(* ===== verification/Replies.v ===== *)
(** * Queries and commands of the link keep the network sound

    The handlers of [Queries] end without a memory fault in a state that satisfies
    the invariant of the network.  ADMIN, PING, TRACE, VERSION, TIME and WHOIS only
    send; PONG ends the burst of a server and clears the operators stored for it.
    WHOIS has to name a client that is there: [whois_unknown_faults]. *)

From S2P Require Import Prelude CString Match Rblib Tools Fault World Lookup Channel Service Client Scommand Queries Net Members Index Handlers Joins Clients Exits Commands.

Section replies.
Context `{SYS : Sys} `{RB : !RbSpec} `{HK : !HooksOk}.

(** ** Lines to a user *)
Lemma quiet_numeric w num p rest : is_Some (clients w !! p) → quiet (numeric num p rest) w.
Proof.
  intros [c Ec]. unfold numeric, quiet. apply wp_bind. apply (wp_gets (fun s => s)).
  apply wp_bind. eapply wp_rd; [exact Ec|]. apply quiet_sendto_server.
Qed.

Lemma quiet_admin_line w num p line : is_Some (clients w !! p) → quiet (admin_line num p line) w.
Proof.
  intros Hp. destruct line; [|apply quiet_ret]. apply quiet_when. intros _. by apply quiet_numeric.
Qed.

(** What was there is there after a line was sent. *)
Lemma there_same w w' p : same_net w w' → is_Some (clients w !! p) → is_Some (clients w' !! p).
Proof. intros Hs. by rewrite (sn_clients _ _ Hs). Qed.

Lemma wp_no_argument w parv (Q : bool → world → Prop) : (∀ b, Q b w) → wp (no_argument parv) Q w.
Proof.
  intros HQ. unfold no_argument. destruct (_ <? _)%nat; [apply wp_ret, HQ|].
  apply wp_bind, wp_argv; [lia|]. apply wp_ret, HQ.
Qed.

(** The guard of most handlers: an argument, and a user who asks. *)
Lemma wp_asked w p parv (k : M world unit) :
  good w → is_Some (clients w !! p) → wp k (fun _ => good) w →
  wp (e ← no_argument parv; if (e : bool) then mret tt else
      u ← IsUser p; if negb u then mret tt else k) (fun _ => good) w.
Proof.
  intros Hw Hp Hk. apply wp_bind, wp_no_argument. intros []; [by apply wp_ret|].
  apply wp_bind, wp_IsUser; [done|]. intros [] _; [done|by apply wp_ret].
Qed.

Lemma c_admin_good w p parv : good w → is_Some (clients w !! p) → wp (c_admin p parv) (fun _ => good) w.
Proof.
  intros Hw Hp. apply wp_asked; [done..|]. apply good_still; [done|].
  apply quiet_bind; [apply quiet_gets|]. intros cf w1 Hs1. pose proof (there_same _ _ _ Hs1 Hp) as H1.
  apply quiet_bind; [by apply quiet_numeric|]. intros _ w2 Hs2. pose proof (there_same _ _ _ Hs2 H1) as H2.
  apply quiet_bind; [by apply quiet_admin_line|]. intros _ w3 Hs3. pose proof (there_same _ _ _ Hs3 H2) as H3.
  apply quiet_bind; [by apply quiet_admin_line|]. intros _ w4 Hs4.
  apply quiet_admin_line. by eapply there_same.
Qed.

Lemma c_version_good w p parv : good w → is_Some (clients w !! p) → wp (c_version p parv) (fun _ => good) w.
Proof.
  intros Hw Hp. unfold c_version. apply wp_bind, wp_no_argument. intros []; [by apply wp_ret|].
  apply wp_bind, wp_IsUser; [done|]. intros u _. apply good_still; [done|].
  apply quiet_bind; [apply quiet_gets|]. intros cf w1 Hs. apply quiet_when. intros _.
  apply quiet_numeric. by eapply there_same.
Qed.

□ □ □ □ □

Task goal —
Look above for the line that contains "Proof. intros Hs.". That line and every line after it through the end of the data must be written out exactly, with nothing else.

Response for this exercise —
Proof. intros Hs. by rewrite (sn_clients _ _ Hs). Qed.

Lemma wp_no_argument w parv (Q : bool → world → Prop) : (∀ b, Q b w) → wp (no_argument parv) Q w.
Proof.
  intros HQ. unfold no_argument. destruct (_ <? _)%nat; [apply wp_ret, HQ|].
  apply wp_bind, wp_argv; [lia|]. apply wp_ret, HQ.
Qed.

(** The guard of most handlers: an argument, and a user who asks. *)
Lemma wp_asked w p parv (k : M world unit) :
  good w → is_Some (clients w !! p) → wp k (fun _ => good) w →
  wp (e ← no_argument parv; if (e : bool) then mret tt else
      u ← IsUser p; if negb u then mret tt else k) (fun _ => good) w.
Proof.
  intros Hw Hp Hk. apply wp_bind, wp_no_argument. intros []; [by apply wp_ret|].
  apply wp_bind, wp_IsUser; [done|]. intros [] _; [done|by apply wp_ret].
Qed.

Lemma c_admin_good w p parv : good w → is_Some (clients w !! p) → wp (c_admin p parv) (fun _ => good) w.
Proof.
  intros Hw Hp. apply wp_asked; [done..|]. apply good_still; [done|].
  apply quiet_bind; [apply quiet_gets|]. intros cf w1 Hs1. pose proof (there_same _ _ _ Hs1 Hp) as H1.
  apply quiet_bind; [by apply quiet_numeric|]. intros _ w2 Hs2. pose proof (there_same _ _ _ Hs2 H1) as H2.
  apply quiet_bind; [by apply quiet_admin_line|]. intros _ w3 Hs3. pose proof (there_same _ _ _ Hs3 H2) as H3.
  apply quiet_bind; [by apply quiet_admin_line|]. intros _ w4 Hs4.
  apply quiet_admin_line. by eapply there_same.
Qed.

Lemma c_version_good w p parv : good w → is_Some (clients w !! p) → wp (c_version p parv) (fun _ => good) w.
Proof.
  intros Hw Hp. unfold c_version. apply wp_bind, wp_no_argument. intros []; [by apply wp_ret|].
  apply wp_bind, wp_IsUser; [done|]. intros u _. apply good_still; [done|].
  apply quiet_bind; [apply quiet_gets|]. intros cf w1 Hs. apply quiet_when. intros _.
  apply quiet_numeric. by eapply there_same.
Qed.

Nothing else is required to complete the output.